* **Exercise**: Please find every line in the records below that contains the word "NetworkMessageTaskState", and copy it.

--- Information shown ---

(* ===== verification/Network.v ===== *)
(** * The network task

    [task-impls/src/network.rs].  [handle_message] turns a message from the
    network into an internal event.  [parse_event] turns an internal event into a
    message; [spawn_transmit_task] spawns the job that records the action in the
    consensus state and in storage and puts the message on the wire.

    A job is a future that waits for the lock of the consensus state, for the storage and
    for the network: [JobBody] is what is left of it, cut at its awaits, [run_part] runs it
    to the next one, and [node_step] interleaves the parts of all jobs with the other tasks.
    The network and the storage are outside: a part returns the packet it hands to the
    network, and a [Storage] answers each write with a new storage or an error.
    [transmit_tasks] holds the jobs that have been spawned and not cancelled. *)

From S2P Require Import Prelude Epochs Crypto Committee Votes Certificates VoteAccumulator VoteCollection Data Vid Consensus ConsensusProofs Task Message Events.
Import Ev.

(** The writes the task makes to storage. *)
Class Storage `{BlockTypes} (S : Type) := {
  record_action : S → ViewNumber → option EpochNumber → HotShotAction → option S;
  append_proposal2 : S → Proposal QuorumProposal2 → option S;
}.

Section Network.
Context `{Sg : SignatureScheme} `{Cm : Committable} `{Vt : VidTypes} `{Vs : Versions}.
Context `{Bt : !BlockTypes} `{Vd : !VidScheme} `{Bu : !BuilderTypes}.
Context {M : Type} `{Mb : !Membership M}.
Context `{Vb : !Vbs (Message Transaction)}.
Context {St : Type} `{So : !Storage St}.

(** ** Messages from the network *)

(** The hash of a transaction, and [LruCache::put] of a hash, which says whether
    it was there already. *)
Context {Cache : Type} (transaction_hash : Transaction → Z) (cache_put : Cache → Z → Cache * bool).

Record NetworkMessageTaskState := {
  nm_public_key : PubKey;
  transactions_cache : Cache;
  nm_upgrade_lock : UpgradeLock;
}.

(** An event for the other tasks, or for the application. *)
Inductive NetOut :=
  | Internal (e : Event)
  | ExternalMessageReceived (sender : PubKey) (data : bytes).

(** A message of the first generation is refused in a view with epochs, one of
    the second generation in a view without. *)
Definition first_gen (lock : UpgradeLock) (view : ViewNumber) (e : Event) : list NetOut :=
  if epochs_enabled lock view then [] else [Internal e].
Definition second_gen (lock : UpgradeLock) (view : ViewNumber) (e : Event) : list NetOut :=
  if epochs_enabled lock view then [Internal e] else [].

Definition handle_view_sync_message (lock : UpgradeLock) (m : GeneralConsensusMessage) : list NetOut :=
  match m with
  | MsgViewSyncPreCommitVote v => first_gen lock (vote_view v) (ViewSyncPreCommitVoteRecv (pre_commit_to_vote2 v))
  | MsgViewSyncPreCommitVote2 v => second_gen lock (vote_view v) (ViewSyncPreCommitVoteRecv v)
  | MsgViewSyncPreCommitCertificate c =>
      first_gen lock (view_number c) (ViewSyncPreCommitCertificateRecv (pre_commit_to_vsc2 c))
  | MsgViewSyncPreCommitCertificate2 c => second_gen lock (view_number c) (ViewSyncPreCommitCertificateRecv c)
  | MsgViewSyncCommitVote v => first_gen lock (vote_view v) (ViewSyncCommitVoteRecv (commit_to_vote2 v))
  | MsgViewSyncCommitVote2 v => second_gen lock (vote_view v) (ViewSyncCommitVoteRecv v)
  | MsgViewSyncCommitCertificate c =>
      first_gen lock (view_number c) (ViewSyncCommitCertificateRecv (commit_to_vsc2 c))
  | MsgViewSyncCommitCertificate2 c => second_gen lock (view_number c) (ViewSyncCommitCertificateRecv c)
  | MsgViewSyncFinalizeVote v => first_gen lock (vote_view v) (ViewSyncFinalizeVoteRecv (finalize_to_vote2 v))
  | MsgViewSyncFinalizeVote2 v => second_gen lock (vote_view v) (ViewSyncFinalizeVoteRecv v)
  | MsgViewSyncFinalizeCertificate c =>
      first_gen lock (view_number c) (ViewSyncFinalizeCertificateRecv (finalize_to_vsc2 c))
  | MsgViewSyncFinalizeCertificate2 c => second_gen lock (view_number c) (ViewSyncFinalizeCertificateRecv c)
  | _ => []
  end.

Definition handle_general (lock : UpgradeLock) (sender : PubKey) (m : GeneralConsensusMessage)
    : list NetOut :=
  match m with
  | MsgProposal p =>
      first_gen lock (qp_view_number (proposal_data p)) (QuorumProposalRecv (convert_proposal quorum_proposal2 p) sender)
  | MsgProposal2 p => second_gen lock (p_view_number (proposal_data p)) (QuorumProposalRecv p sender)
  | MsgProposalRequested req sig => [Internal (QuorumProposalRequestRecv req sig)]
  | MsgProposalResponse p =>
      first_gen lock (qp_view_number (proposal_data p)) (QuorumProposalResponseRecv (convert_proposal quorum_proposal2 p))
  | MsgProposalResponse2 p => second_gen lock (p_view_number (proposal_data p)) (QuorumProposalResponseRecv p)
  | MsgVote v => first_gen lock (vote_view v) (QuorumVoteRecv (quorum_to_vote2 v))
  | MsgVote2 v => second_gen lock (vote_view v) (QuorumVoteRecv v)
  | MsgViewSyncPreCommitVote _ | MsgViewSyncPreCommitVote2 _ | MsgViewSyncPreCommitCertificate _
  | MsgViewSyncPreCommitCertificate2 _ | MsgViewSyncCommitVote _ | MsgViewSyncCommitVote2 _
  | MsgViewSyncCommitCertificate _ | MsgViewSyncCommitCertificate2 _ | MsgViewSyncFinalizeVote _
  | MsgViewSyncFinalizeVote2 _ | MsgViewSyncFinalizeCertificate _ | MsgViewSyncFinalizeCertificate2 _ =>
      handle_view_sync_message lock m
  | MsgTimeoutVote v => first_gen lock (vote_view v) (TimeoutVoteRecv (timeout_to_vote2 v))
  | MsgTimeoutVote2 v => second_gen lock (vote_view v) (TimeoutVoteRecv v)
  | MsgUpgradeProposal p => [Internal (UpgradeProposalRecv p sender)]
  | MsgUpgradeVote v => [Internal (UpgradeVoteRecv v)]
  | MsgHighQc qc => [Internal (HighQcRecv qc sender)]
  end.

Definition handle_da_message (lock : UpgradeLock) (sender : PubKey) (m : DaConsensusMessage)
    : list NetOut :=
  match m with
  | MsgDaProposal p =>
      first_gen lock (dp_view_number (proposal_data p)) (DaProposalRecv (convert_proposal da_proposal2 p) sender)
  | MsgDaProposal2 p => second_gen lock (dp2_view_number (proposal_data p)) (DaProposalRecv p sender)
  | MsgDaVote v => first_gen lock (vote_view v) (DaVoteRecv (da_to_vote2 v))
  | MsgDaVote2 v => second_gen lock (vote_view v) (DaVoteRecv v)
  | MsgDaCertificate c => first_gen lock (view_number c) (DaCertificateRecv (to_dac2 c))
  | MsgDaCertificate2 c => second_gen lock (view_number c) (DaCertificateRecv c)
  | VidDisperseMsg p =>
      first_gen lock (as_view_number (proposal_data p)) (VidShareRecv sender (convert_proposal ShareV0 p))
  | VidDisperseMsg2 p =>
      second_gen lock (vs_view_number (proposal_data p)) (VidShareRecv sender (convert_proposal ShareV1 p))
  end.

Definition set_transactions_cache (s : NetworkMessageTaskState) (cache : Cache) : NetworkMessageTaskState :=
  {| nm_public_key := nm_public_key s; transactions_cache := cache; nm_upgrade_lock := nm_upgrade_lock s |}.

Definition handle_message (s : NetworkMessageTaskState) (message : Message Transaction)
    : NetworkMessageTaskState * list NetOut :=
  let sender := msg_sender message in
  match msg_kind message with
  | KConsensus (General m) => (s, handle_general (nm_upgrade_lock s) sender m)
  | KConsensus (Da m) => (s, handle_da_message (nm_upgrade_lock s) sender m)
  | KData (SubmitTransaction transaction _) =>
      let '(cache, seen) := cache_put (transactions_cache s) (transaction_hash transaction) in
      (set_transactions_cache s cache,
       if seen then [] else [Internal (TransactionsRecv [transaction])])
  | KData (DataResponse (Found (Da (VidDisperseMsg p)))) =>
      (s, [Internal (VidResponseRecv sender (convert_proposal ShareV0 p))])
  | KData (DataResponse (Found (Da (VidDisperseMsg2 p)))) =>
      (s, [Internal (VidResponseRecv sender (convert_proposal ShareV1 p))])
  | KData (DataResponse _) => (s, [])
  | KData (RequestData data) =>
      (s, match dr_request data with
          | RequestVid _ _ => [Internal (VidRequestRecv data sender)]
          | _ => []
          end)
  | KExternal data =>
      (s, if bool_decide (sender = nm_public_key s) then [] else [ExternalMessageReceived sender data])
  end.

(** ** Events to the network *)

Inductive TransmitType := Direct (recipient : PubKey) | Broadcast | DaCommitteeBroadcast.
Inductive BroadcastDelay := DelayNone | DelayView (view : Z).

(** A job that [spawn_transmit_task] spawns. *)
Record TransmitTask := {
  tt_action : option HotShotAction;
  tt_message : Message Transaction;
  tt_transmit : TransmitType;
  tt_delay : BroadcastDelay;
  tt_da_committee : gset PubKey;
}.
Inductive Job :=
  | TransmitJob (t : TransmitTask)
  | VidJob (view : ViewNumber) (epoch : option EpochNumber) (messages : gmap PubKey bytes)
  | UpdateViewJob (view : ViewNumber) (epoch : option EpochNumber).

Record NetworkEventTaskState := {
  ne_view : ViewNumber;
  ne_epoch : option EpochNumber;
  transmit_tasks : gmap ViewNumber (list TransmitTask);
}.
Context (membership : M) (lock : UpgradeLock).

Abbreviation net := (task NetworkEventTaskState Job Error).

---

* **Solution to this exercise**:
Record NetworkMessageTaskState := {
Definition set_transactions_cache (s : NetworkMessageTaskState) (cache : Cache) : NetworkMessageTaskState :=
Definition handle_message (s : NetworkMessageTaskState) (message : Message Transaction)
    : NetworkMessageTaskState * list NetOut :=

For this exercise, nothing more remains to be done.